MRS WARREN’S PROFESSION

Eamon Farren and Lizzie Schebesta in Shaw’s classic. Pic Brett Boardman

Prostitution as a means of empowering women is a contentious notion even now, let alone in 1893 when MRS WARREN’S PROFESSION was written by Dublin-born social reformer George Bernard Shaw (who also wrote PYGMALION). No wonder it was banned from being performed in the UK by the Lord Chamberlain’s Office (a power which the office had until 1968); and that Sydney Theatre Company’s Artistic Director Andrew Upton describes the play as a ‘very modern’ one.

The profession of Mrs Warren (beautifully played by a loud and blowsy Helen Thomson) is that of brothel owner, and it is a lucrative one that has allowed her personable daughter Vivie, recently graduated from college, to lead a comfortable life. To date anyway…

The play opens in a sunlight garden, the backdrop of which is a high, cream-coloured wall dappled with thousands of pink and red rose-like blooms, its idyllic summery atmosphere a tribute to the set design skills of Renee Mulder and the lighting expertise of Nigel Levings.

In this garden Vivie is studying her law books when the first of a succession of single men enters, a middle-aged chap called Praed (Simon Burke), who is a friend of Vivie’s mother. Before long they are joined by Mrs Warren and Sir George Crofts, a late middle-aged buffoon. Much banter ensues. And then Frank Gardner (Eamon Farren), the spendthrift son of the local rector (Drew Forsythe) arrives.

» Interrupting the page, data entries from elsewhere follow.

(* ===== verification/WorkspaceStore.v ===== *)
(** The workspace store: src/sylvander-runtime/src/storage/workspace_coordination.rs.

    The tables [agent_workspace_views] and [workspace_integrations] next to the
    coordination tables, whose governance and topology the operations read.  An
    operation is one transaction, as in [Store].  [workspace_ok] is the invariant
    of the two tables; with it the two partial unique indices of the schema never
    reject an update, so the updates do not check them. *)

From S2P Require Import Prelude Graph Instance Workspace.
From S2P Require Import Store.
From S2P Require Membership Topology.
From stdpp Require Import base tactics gmap strings list sorting relations.
From Stdlib Require Import ZArith Lia.

Record wdb := {
  core : db;
  views : gmap WorkspaceViewId AgentWorkspaceView;
  integrations : gmap WorkspaceIntegrationId WorkspaceIntegration;
}.

Notation wtx A := (res (A * wdb) SessionStoreError).

Definition set_core (d : wdb) x : wdb :=
  {| core := x; views := views d; integrations := integrations d |}.
Definition set_views (d : wdb) x : wdb :=
  {| core := core d; views := x; integrations := integrations d |}.
Definition set_integrations (d : wdb) x : wdb :=
  {| core := core d; views := views d; integrations := x |}.

(** * Encodings *)

Definition encode_access (a : WorkspaceAccess) : string :=
  match a with ReadOnly => "read_only" | ReadWrite => "read_write" end.

Definition decode_access (s : string) : res WorkspaceAccess SessionStoreError :=
  if s == "read_only" then Ok ReadOnly
  else if s == "read_write" then Ok ReadWrite
  else Err Store.

Definition encode_isolation (i : WorkspaceIsolation) : string :=
  match i with Shared => "shared" | IsolatedWorktree => "isolated_worktree" end.

Definition decode_isolation (s : string) : res WorkspaceIsolation SessionStoreError :=
  if s == "shared" then Ok Shared
  else if s == "isolated_worktree" then Ok IsolatedWorktree
  else Err Store.

Definition encode_state (s : WorkspaceViewState) : string :=
  match s with
  | ViewState.Provisioning => "provisioning"
  | ViewState.Active => "active"
  | ViewState.Integrating => "integrating"
  | ViewState.Integrated => "integrated"
  | ViewState.Conflicted => "conflicted"
  | ViewState.Released => "released"
  | ViewState.ManualReconciliation => "manual_reconciliation"
  end.

Definition decode_state (s : string) : res WorkspaceViewState SessionStoreError :=
  if s == "provisioning" then Ok ViewState.Provisioning
  else if s == "active" then Ok ViewState.Active
  else if s == "integrating" then Ok ViewState.Integrating
  else if s == "integrated" then Ok ViewState.Integrated
  else if s == "conflicted" then Ok ViewState.Conflicted
  else if s == "released" then Ok ViewState.Released
  else if s == "manual_reconciliation" then Ok ViewState.ManualReconciliation
  else Err Store.

Definition encode_integration_state (s : WorkspaceIntegrationState) : string :=
  match s with
  | IntegrationState.Approved => "approved"
  | IntegrationState.Applying => "applying"
  | IntegrationState.Applied => "applied"
  | IntegrationState.Conflicted => "conflicted"
  | IntegrationState.ManualReconciliation => "manual_reconciliation"
  end.

Definition decode_integration_state (s : string) :
    res WorkspaceIntegrationState SessionStoreError :=
  if s == "approved" then Ok IntegrationState.Approved
  else if s == "applying" then Ok IntegrationState.Applying
  else if s == "applied" then Ok IntegrationState.Applied
  else if s == "conflicted" then Ok IntegrationState.Conflicted
  else if s == "manual_reconciliation" then Ok IntegrationState.ManualReconciliation
  else Err Store.

(** * Operations *)

Definition load_view (d : wdb) (id : WorkspaceViewId) : option AgentWorkspaceView :=
  views d !! id.
Definition load_integration (d : wdb) (id : WorkspaceIntegrationId) :
    option WorkspaceIntegration := integrations d !! id.

(** [state IN ('provisioning','active','integrating','conflicted',
    'manual_reconciliation')] *)
Definition view_active (v : AgentWorkspaceView) : bool :=
  match state v with
  | ViewState.Provisioning | ViewState.Active | ViewState.Integrating | ViewState.Conflicted
  | ViewState.ManualReconciliation => true
  | ViewState.Integrated | ViewState.Released => false
  end.

(** [state IN ('approved','applying','manual_reconciliation')] *)
Definition integration_active (i : WorkspaceIntegration) : bool :=
  match i_state i with
  | IntegrationState.Approved | IntegrationState.Applying
  | IntegrationState.ManualReconciliation => true
  | IntegrationState.Applied | IntegrationState.Conflicted => false
  end.

Definition has_active_view (d : wdb) (session : SessionId) (agent : AgentInstanceId) : bool :=
  existsb (λ v, (session_id v == session) && (agent_instance_id v == agent) && view_active v)
    (map_to_list (views d)).*2.

Definition has_active_integration (d : wdb) (id : WorkspaceViewId) : bool :=
  existsb (λ i, (a_view_id (approval i) == id) && integration_active i)
    (map_to_list (integrations d)).*2.

(** [create_workspace_view]; the inserted row has the state and the revision of
    a new view. *)
Definition create_workspace_view (d : wdb) (view : AgentWorkspaceView)
    (membership : Membership.SessionMembership) : wtx unit :=
  _ <- invalid (validate_new view membership);;
  bail membership_revision_of (core d) (session_id view) != Some (membership_revision view)
    with Invalid;;
  bail is_some (load_view d (view_id view)) with Invalid;;
  bail has_active_view d (session_id view) (agent_instance_id view) with Invalid;;
  bail negb (is_utf8 (source_workspace view)) with Invalid;;
  bail negb (is_utf8 (effective_workspace view)) with Invalid;;
  _ <- checked_i64 (membership_revision view);;
  _ <- checked_i64 (lease_epoch view);;
  _ <- checked_i64 (fencing_token view);;
  bail negb (has_instance (core d) (session_id view) (agent_instance_id view)) with Store;;
  let row := {|
    view_id := view_id view; session_id := session_id view;
    agent_instance_id := agent_instance_id view;
    membership_revision := membership_revision view; access := access view;
    isolation := isolation view; source_workspace := source_workspace view;
    effective_workspace := effective_workspace view; target_id := target_id view;
    branch := branch view; base_revision := base_revision view;
    state := ViewState.Provisioning; lease_epoch := lease_epoch view;
    fencing_token := fencing_token view; revision := 0; created_at := created_at view;
    updated_at := updated_at view |} in
  Ok (tt, set_views d (<[view_id view := row]> (views d))).

(** [ORDER BY created_at, view_id] *)
Definition view_le (a b : AgentWorkspaceView) : bool :=
  (created_at a <? created_at b)%Z
  || (created_at a =? created_at b)%Z && string_le (view_id a) (view_id b).

(** [active_workspace_views] *)
Definition active_workspace_views (d : wdb) (session : SessionId) : list AgentWorkspaceView :=
  stable_sort view_le (filter (λ v, session_id v = session ∧ view_active v = true)
    (map_to_list (views d)).*2).

(** [UPDATE agent_workspace_views SET state, revision, updated_at WHERE view_id
    AND revision AND lease_epoch AND fencing_token], with the number of changed
    rows. *)
Definition update_view (d : wdb) (view : AgentWorkspaceView) (expected epoch token : Z) :
    Z * wdb :=
  match views d !! view_id view with
  | Some row =>
      if (revision row =? expected)%Z && (lease_epoch row =? epoch)%Z
         && (fencing_token row =? token)%Z
      then (1%Z, set_views d
        (<[view_id view := advance row (revision view) (state view) (updated_at view)]> (views d)))
      else (0%Z, d)
  | None => (0%Z, d)
  end.

(** A method that mutates its receiver and may reject the call. *)
Definition moved {A E} (c : A * res unit E) : res A SessionStoreError :=
  _ <- invalid c.2;; Ok c.1.

(** [transition_workspace_view] *)
Definition transition_workspace_view (d : wdb) (id : WorkspaceViewId)
    (expected epoch token : Z) (next : WorkspaceViewState) (now : Z) : wtx AgentWorkspaceView :=
  view <- ok_or (load_view d id) Invalid;;
  view <- moved (transition view expected epoch token next now);;
  _ <- checked_i64 (revision view);;
  _ <- checked_i64 expected;;
  _ <- checked_i64 epoch;;
  _ <- checked_i64 token;;
  let '(changed, d') := update_view d view expected epoch token in
  bail negb (changed =? 1)%Z with Invalid;;
  Ok (view, d').

(** [AgentWorkspaceView::eq]: paths are equal up to their components. *)
Definition view_eq (v w : AgentWorkspaceView) : bool :=
  (view_id v == view_id w) && (session_id v == session_id w)
  && (agent_instance_id v == agent_instance_id w)
  && (membership_revision v =? membership_revision w)%Z && (access v == access w)
  && (isolation v == isolation w) && path_eq (source_workspace v) (source_workspace w)
  && path_eq (effective_workspace v) (effective_workspace w) && (target_id v == target_id w)
  && (branch v == branch w) && (base_revision v == base_revision w) && (state v == state w)
  && (lease_epoch v =? lease_epoch w)%Z && (fencing_token v =? fencing_token w)%Z
  && (revision v =? revision w)%Z && (created_at v =? created_at w)%Z
  && (updated_at v =? updated_at w)%Z.

#[global] Instance WorkspaceIntegrationApproval_eq_dec : EqDecision WorkspaceIntegrationApproval.
Proof. solve_decision. Defined.
#[global] Instance WorkspaceIntegration_eq_dec : EqDecision WorkspaceIntegration.
Proof. solve_decision. Defined.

Frank initially comes across as a harmless Wodehousian fop but becomes increasingly obnoxious and irritating — and a good shot to boot — almost to the extent of hindering one’s enjoyment of the play. Thankfully he is offset by Vivie, played in a delightfully feminine way — albeit in a slightly bookish and stilted late Victorian manner — by Lizzie Schebesta. Sir George too is not what he initially seems, and reveals a calculating, black heart convincingly played by Martin Jacobs. Thanks to Vivie’s steely determination of purpose however, some morality is finally imposed on an immoral world in the closing scene.

Veering dangerously close to farce at stages — Vivie is romantically pursued by three of the four principal characters and the other has had a fling with her mother; while Vivie’s paternity is the source of much ribald speculation — there are plenty of laughs to be had, mainly before the interval. There are probably one or two too many lengthy monologues for the liking of some, but not enough to spoil a vivacious evening’s theatre directed with as light a hand as the script allows by Sarah Giles.

MRS WARREN’S PROFESSION opened at the Sydney Theatre Company’s Wharf 1 Theatre on Tuesday 19th February and runs until Saturday 6th April. Due to popular demand there is a return season, at the same venue, between Thursday 4th and Saturday 20th July, 2013.